Complaints say aldermen can be pressured to keep low-income housing out of affluent white neighborhoods

Chicago /
Dec.December 10, 2021 12:45 PM
Chicago City Hall and the old Cabrini-Green housing (Getty, WikiMedia / Victorgrigas)

Chicago City Hall and the old Cabrini-Green housing (Getty, WikiMedia / Victorgrigas)

The US Department of Housing and Urban Development is investigating claims that Chicago aldermen’s veto power may be contributing to discrimination against low-income minorities.

Housing activists filed a complaint over so-called aldermanic prerogative, a longtime Chicago tradition that gives them power to stop local developments, the Chicago Tribune reported.

They said the practice lets residents pressure aldermen to block affordable housing projects by saying they would lead to overcrowded schools and falling property values, keeping low-income minorities out of affluent white neighborhoods. The objections are often “camouflaged racial expressions,” the complaint said.

New York’s City Council confers a similar power to its members through a custom known as member deference. However, lawmakers who use it to reject affordable housing are often subject to withering criticism, as was the case when Council member Jimmy Van Bramer blocked such a project in Queens. Four years later, the same applicant came back with a smaller plan with deeper affordability that Van Bramer approved. And yesterday, Council members in Soho and Noho blessed a rezoning that will bring affordable housing, rejecting complaints from some high-earning locals that it would trigger overdevelopment.

HUD officials sent a letter to the aldermen on Dec. 1 asking them questions about the process and how they define it. Other questions for the aldermen include, “How do you use aldermanic prerogative? In what circumstances is it a useful tool? Do you support eliminating or restricting aldermanic prerogative over decisions affecting the siting and development of affordable housing? Why or why not? How would such restrictions best be implemented?”
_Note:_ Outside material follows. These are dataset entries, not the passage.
(* ===== verification/Hashing.v ===== *)
(** Deterministic 128-bit hashing ([crates/rend/src/hashing.rs]): FNV-1a over
    bytes, sub-keys beneath a root, and the roots of state declarations. *)
From S2P Require Import Prelude Bytes.

Definition FNV_OFFSET : Z := 0x6c62272e07bb014262b821756295c58d.
Definition FNV_PRIME : Z := 0x0000000001000000000000000000013b.

(** [u128::wrapping_mul]. *)
Definition wrapping_mul_u128 (a b : Z) : Z := wrap_u 128 (b * a).

Definition fnv128 (bs : bytes) : Z :=
  foldl (λ h b, wrapping_mul_u128 (Z.lxor h b) FNV_PRIME) FNV_OFFSET bs.

(** Sub-key beneath a parent root. *)
Definition child (root : Z) (payload : bytes) : Z :=
  fnv128 (be_bytes 16 root ++ payload).

(** Root key of a top-level state declaration. *)
Definition state_root (module_id state_name : bytes) : Z :=
  fnv128 (module_id ++ [0] ++ state_name ++ [0]).

Lemma wrap_u_range w n : 0 <= w → 0 <= wrap_u w n < 2 ^ w.
Proof.
  intros Hw. unfold wrap_u. rewrite Z.land_ones by done.
  apply Z.mod_pos_bound. by apply Z.pow_pos_nonneg.
Qed.

Lemma fnv128_range bs : 0 <= fnv128 bs < 2 ^ 128.
Proof.
  unfold fnv128. induction bs as [|b bs IH] using rev_ind; [by split|].
  rewrite foldl_snoc. apply wrap_u_range. lia.
Qed.

Lemma child_range root payload : 0 <= child root payload < 2 ^ 128.
Proof. apply fnv128_range. Qed.

(** The empty input hashes to the offset basis. *)
Example known_offset : fnv128 [] = FNV_OFFSET.
Proof. reflexivity. Qed.

#[global] Arguments fnv128 : simpl never.
#[global] Arguments child : simpl never.
#[global] Arguments state_root : simpl never.
(* ===== verification/SerializeFacts.v ===== *)
(** Correctness of the storage codec: on every storable value the encoder
    answers bytes, [sized_value] measures exactly those bytes in any context,
    and [deserialize] gives the value back; the decoder never runs out of its
    fuel. *)
From S2P Require Import Prelude Bytes Values Serialize.

(** ** Storable values

    [storable v ty]: [v] has the storage type [ty] and every length fits its
    [u32] prefix.  The expected type of a nested value must not carry an
    explicit-literal tag: [sized_value] has no case for it. *)
Definition fits_u32 {A} (l : list A) : bool := zlen l <? 2 ^ 32.
Definition storable_str (s : bytes) : bool := utf8_valid s && fits_u32 s.

Section storable.
Context `{BigIntCodec}.

Fixpoint storable (v : Value) (ty : Ty) {struct v} : bool :=
  match v, ty with
  | VInt n, (TInt | TJson) | VUInt n, (TUInt | TJson) =>
      fits_u32 (to_signed_bytes_be n)
  | VFloat bits, (TFloat | TJson) => in_u 64 bits
  | VI32 n, TI32 => in_i 32 n
  | VU32 n, TU32 => in_u 32 n
  | VU64 n, TU64 => in_u 64 n
  | VU128 n, TU128 => in_u 128 n
  | VBool _, (TBool | TJson) => true
  | VUnit, TUnit => true
  | VResource n, TResource => in_i 64 n
  | VStr s, (TString | TJson) => storable_str s
  | VAddress s, TAddress => storable_str s
  | VBytes b, TBytes => fits_u32 b
  | VArray elems, TArray t => fits_u32 elems && forallb (λ v, storable v t) elems
  | VStruct name fs, (TStruct name' tys _ | TCap name' tys _) =>
      bool_decide (name = name')
      && forallb2 (λ p q, bool_decide (p.1 = q.1) && storable p.2 q.2) fs tys
  | VEnum name variant payload, TEnum name' variants =>
      bool_decide (name = name') && storable_str variant
      && match find_variant variants variant with
         | Some tys => forallb2 storable payload tys
         | None => false
         end
  | VPMap r, TPMap _ _ | VPBTree r, TPBTree _ _ => in_u 128 r
  | VPVec len r, TPVec _ => in_u 64 len && in_u 128 r
  | VInterface i m, TInterface _ _ => storable_str i && storable_str m
  | VJson j, TJson => json_storable j
  | _, _ => false
  end
with json_storable (j : Json) : bool :=
  match j with
  | JNull => true
  | JArray items => fits_u32 items && forallb (λ v, storable v TJson) items
  | JObject m =>
      fits_u32 m && bool_decide (NoDup m.*1)
      && forallb (λ p, storable_str p.1 && storable p.2 TJson) m
  end.
End storable.

(** The bytes of a value that can be stored. *)
Definition ser `{BigIntCodec} (v : Value) : bytes :=
  match serialize v with Ok b => b | _ => [] end.

(** ** Generic list facts *)

Lemma mapM_out_Forall2 {A B} (f : A → outcome B) l k :
  mapM_out f l = Ok k ↔ Forall2 (λ x y, f x = Ok y) l k.
Proof.
  revert k. induction l as [|x l IH]; intros k; simpl.
  - split; [intros [= <-]; constructor|]. by inversion 1.
  - destruct (f x) as [y|e| |] eqn:Ef; cbn; split; try done;
      try (inversion 1; congruence).
    + destruct (mapM_out f l) as [ys|e| |] eqn:El; cbn; try done. intros [= <-].
      constructor; [done|]. by apply IH.
    + inversion 1 as [|x' y' l' k' Hx Hl]; subst. apply IH in Hl. rewrite Hl. cbn.
      congruence.
Qed.

Lemma forallb2_Forall2 {A B} (f : A → B → bool) l k :
  forallb2 f l k = true ↔ Forall2 (λ x y, f x y = true) l k.
Proof.
  revert k. induction l as [|x l IH]; intros [|y k]; simpl.
  - split; [constructor|done].
  - split; [done|inversion 1].
  - split; [done|inversion 1].
  - rewrite andb_true_iff, IH. split; [intros []; by constructor|by inversion 1].
Qed.

Lemma forallb_Forall {A} (f : A → bool) l :
  forallb f l = true ↔ Forall (λ x, f x = true) l.
Proof.
  induction l as [|x l IH]; simpl; [split; [constructor|done]|].
  rewrite andb_true_iff, IH. split; [intros []; by constructor|by inversion 1].
Qed.

Lemma zlen_concat_ge {A} (ls : list (list A)) l :
  l ∈ ls → (length l ≤ length (concat ls))%nat.
Proof.
  induction ls as [|k ls IH]; [by inversion 1|]. simpl. rewrite length_app.
  intros [->|Hl]%elem_of_cons; [lia|]. specialize (IH Hl). lia.
Qed.

Lemma length_concat_ge {A} (ls : list (list A)) :
  Forall (λ l, l ≠ []) ls → (length ls ≤ length (concat ls))%nat.
Proof.
  induction 1 as [|l ls Hl _ IH]; simpl; [lia|]. rewrite length_app.
  destruct l; [done|]. simpl. lia.
Qed.

(** ** The decoding loops on well-sized elements *)
Section loops_ok.
Context (size : bytes → Ty → outcome (option Z)).
Context (des : bytes → Ty → outcome (option Value)).

(** One element: sized in any context, decoded exactly. *)
Definition elem_ok (ty : Ty) (v : Value) (b : bytes) : Prop :=
  (∀ rest, size (b ++ rest) ty = Ok (Some (zlen b))) ∧ des b ty = Ok (Some v).

Lemma slice_to_app b rest : slice_to (b ++ rest) (zlen b) = Ok b.
Proof.
  unfold slice_to. rewrite zlen_app. pose proof (zlen_nonneg rest).
  destruct (Z.leb_spec (zlen b) (zlen b + zlen rest)); [|lia].
  unfold zlen. by rewrite Nat2Z.id, take_app_length.
Qed.

Lemma decode_one_ok ty v b pre suf :
  elem_ok ty v b →
  decode_one size des ty (pre ++ b ++ suf) (zlen pre)
    = Ok (Some (v, zlen pre + zlen b)).
Proof.
  intros [Hs Hd]. unfold decode_one.
  rewrite (get_from_at _ pre (b ++ suf)) by done. cbn. rewrite Hs. cbn.
  rewrite slice_to_app. cbn. by rewrite Hd.
Qed.

Lemma decode_n_ok ty vs bs k pre suf :
  Forall2 (elem_ok ty) vs bs → (length vs ≤ k)%nat →
  decode_n size des k ty (zlen vs) (pre ++ concat bs ++ suf) (zlen pre)
    = Ok (Some vs).
Proof.
  intros Hf. revert k pre. induction Hf as [|v b vs bs Hvb Hf IH]; intros k pre Hk.
  - destruct k; done.
  - destruct k as [|k]; [simpl in Hk; lia|]. cbn [decode_n concat].
    rewrite zlen_cons. destruct (Z.leb_spec (1 + zlen vs) 0) as [|_];
      [pose proof (zlen_nonneg vs); lia|].
    rewrite <- app_assoc, (decode_one_ok ty v b) by done. cbn.
    replace (1 + zlen vs - 1) with (zlen vs) by lia.
    rewrite app_assoc. rewrite <- zlen_app.
    rewrite IH by (simpl in Hk; lia). done.
Qed.

Lemma decode_tys_ok tys vs bs pre suf :
  Forall3 elem_ok tys vs bs →
  decode_tys size des tys (pre ++ concat bs ++ suf) (zlen pre) = Ok (Some vs).
Proof.
  intros Hf. revert pre. induction Hf as [|ty v b tys vs bs Hvb Hf IH]; intros pre; [done|].
  cbn [decode_tys concat]. rewrite <- app_assoc, (decode_one_ok ty v b) by done. cbn.
  rewrite app_assoc. rewrite <- zlen_app. by rewrite IH.
Qed.

Lemma size_n_ok ty vs bs k pre suf :
  Forall2 (elem_ok ty) vs bs → (length vs ≤ k)%nat →
  size_n size k ty (zlen vs) (pre ++ concat bs ++ suf) (zlen pre)
    = Ok (Some (zlen pre + zlen (concat bs))).
Proof.
  intros Hf. revert k pre. induction Hf as [|v b vs bs [Hs Hd] Hf IH]; intros k pre Hk.
  - cbn [concat]. rewrite zlen_nil, Z.add_0_r. by destruct k.
  - destruct k as [|k]; [simpl in Hk; lia|]. cbn [size_n concat].
    rewrite zlen_cons. destruct (Z.leb_spec (1 + zlen vs) 0) as [|_];
      [pose proof (zlen_nonneg vs); lia|].
    rewrite <- app_assoc, (get_from_at _ pre (b ++ concat bs ++ suf)) by done.
    rewrite Hs. cbn. replace (1 + zlen vs - 1) with (zlen vs) by lia.
    rewrite app_assoc. rewrite <- zlen_app.
    rewrite IH by (simpl in Hk; lia). rewrite !zlen_app. do 2 f_equal. lia.
Qed.

Lemma size_tys_ok tys vs bs pre suf :
  Forall3 elem_ok tys vs bs →
  size_tys size tys (pre ++ concat bs ++ suf) (zlen pre)
    = Ok (Some (zlen pre + zlen (concat bs))).
Proof.
  intros Hf. revert pre.
  induction Hf as [|ty v b tys vs bs [Hs Hd] Hf IH]; intros pre.
  - cbn. by rewrite zlen_nil, Z.add_0_r.
  - cbn [size_tys concat].
    rewrite <- app_assoc, (get_from_at _ pre (b ++ concat bs ++ suf)) by done.
    rewrite Hs. cbn. rewrite app_assoc. rewrite <- zlen_app.
    rewrite IH. rewrite !zlen_app. do 2 f_equal. lia.
Qed.

Lemma read_item_ok v b pre suf :
  elem_ok TJson v b →
  read_item size des (pre ++ b ++ suf) (zlen pre) = Ok (Some (v, zlen pre + zlen b)).
Proof.
  intros [Hs Hd]. unfold read_item.
  rewrite (get_from_at _ pre (b ++ suf)) by done. rewrite Hs. cbn.
  rewrite get_range_app_l. by rewrite Hd.
Qed.

Lemma read_items_ok vs bs k pre suf :
  Forall2 (elem_ok TJson) vs bs → (length vs ≤ k)%nat →
  read_items size des k (zlen vs) (pre ++ concat bs ++ suf) (zlen pre)
    = Ok (Some (vs, zlen pre + zlen (concat bs))).
Proof.
  intros Hf. revert k pre. induction Hf as [|v b vs bs Hvb Hf IH]; intros k pre Hk.
  - cbn [concat]. rewrite zlen_nil, Z.add_0_r. by destruct k.
  - destruct k as [|k]; [simpl in Hk; lia|]. cbn [read_items concat].
    rewrite zlen_cons. destruct (Z.leb_spec (1 + zlen vs) 0) as [|_];
      [pose proof (zlen_nonneg vs); lia|].
    rewrite <- app_assoc, (read_item_ok v b) by done. cbn.
    replace (1 + zlen vs - 1) with (zlen vs) by lia.
    rewrite app_assoc. rewrite <- zlen_app.
    rewrite IH by (simpl in Hk; lia). cbn. rewrite !zlen_app. do 3 f_equal. lia.
Qed.

(** Object entries: a length-prefixed key before each value. *)
Definition entry_ok (p : bytes * Value) (b : bytes) : Prop :=
  storable_str p.1 = true ∧ ∃ vb, b = len_prefixed p.1 ++ vb ∧ elem_ok TJson p.2 vb.

Lemma indexmap_insert_new m k v : k ∉ m.*1 → indexmap_insert m k v = m ++ [(k, v)].
Proof.
  induction m as [|[k' v'] m IH]; simpl; [done|]. intros Hk.
  apply not_elem_of_cons in Hk as [Hne Hk].
  destruct (decide (k' = k)); [congruence|]. by rewrite IH.
Qed.

Lemma be_at_prefixed pre s suf i :
  fits_u32 s = true → i = zlen pre →
  be_at (pre ++ len_prefixed s ++ suf) i 4 = Some (zlen s).
Proof.
  intros Hs Hi. unfold fits_u32 in Hs. pose proof (zlen_nonneg s).
  apply (be_at_app _ pre 4 (zlen s) (s ++ suf)); [simpl; lia| |done].
  unfold len_prefixed. by rewrite <- app_assoc.
Qed.

Lemma get_range_prefixed pre s suf i :
  i = zlen pre + 4 → get_range (pre ++ len_prefixed s ++ suf) i (zlen s) = Some s.
Proof.
  intros ->. apply (get_range_at _ (pre ++ be_bytes 4 (zlen s)) s suf).
  - unfold len_prefixed. by rewrite <- !app_assoc.
  - by rewrite zlen_app, zlen_be_bytes.
  - done.
Qed.

Lemma from_utf8_storable s : storable_str s = true → from_utf8 s = Some s.
Proof.
  unfold storable_str, from_utf8. intros [Hs _]%andb_prop. by rewrite Hs.
Qed.

Lemma storable_str_fits s : storable_str s = true → fits_u32 s = true.
Proof. unfold storable_str. by intros [_ Hs]%andb_prop. Qed.

Lemma zlen_len_prefixed s : zlen (len_prefixed s) = 4 + zlen s.
Proof. unfold len_prefixed. by rewrite zlen_app, zlen_be_bytes. Qed.

Lemma read_entries_ok es bs k pre suf acc :
  Forall2 entry_ok es bs → (length es ≤ k)%nat → NoDup (acc ++ es).*1 →
  read_entries size des k (zlen es) (pre ++ concat bs ++ suf) (zlen pre) acc
    = Ok (Some (acc ++ es, zlen pre + zlen (concat bs))).
Proof.
  intros Hf. revert k pre acc.
  induction Hf as [|[key v] b es bs Hvb Hf IH]; intros k pre acc Hk Hnd.
  - cbn [concat]. rewrite zlen_nil, Z.add_0_r, app_nil_r. by destruct k.
  - destruct Hvb as (Hstr & vb & -> & Hv). simpl in Hstr, Hv.
    destruct k as [|k]; [simpl in Hk; lia|]. cbn [read_entries concat].
    rewrite zlen_cons. destruct (Z.leb_spec (1 + zlen es) 0) as [|_];
      [pose proof (zlen_nonneg es); lia|].
    rewrite <- !app_assoc. cbn [fst].
    rewrite (be_at_prefixed pre key) by auto using storable_str_fits.
    rewrite (get_range_prefixed pre key) by done.
    rewrite from_utf8_storable by done.
    replace (zlen pre + 4 + zlen key) with (zlen (pre ++ len_prefixed key))
      by (rewrite zlen_app, zlen_len_prefixed; lia).
    rewrite (app_assoc pre (len_prefixed key)).
    rewrite (read_item_ok v vb) by done. cbn.
    replace (1 + zlen es - 1) with (zlen es) by lia.
    rewrite <- zlen_app, app_assoc.
    rewrite indexmap_insert_new.
    2: { intros Hin. rewrite fmap_app in Hnd. simpl in Hnd.
         apply NoDup_app in Hnd as (_ & Hd & _). apply (Hd key); [done|]. left. }
    rewrite IH; [|simpl in Hk; lia|by rewrite <- app_assoc].
    rewrite <- app_assoc, !zlen_app. do 3 f_equal. lia.
Qed.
The questionnaire also asks aldermen how they’ve seen the prerogative affect affordable housing in their wards or if they believe something else is affecting its viability or placement. HUD also asked whether aldermen are more likely to invoke the prerogative in affordable housing cases than others.

In addition, HUD’s survey asked about Mayor Lori Lightfoot’s executive order in 2019 that sought to curb the practice. While the order put a mostly symbolic ban on aldermanic prerogative, she hasn’t introduced policies to limit the aldermen’s power over zoning issues.

The aldermen have been given until Dec. 17 to answer HUD’s questions.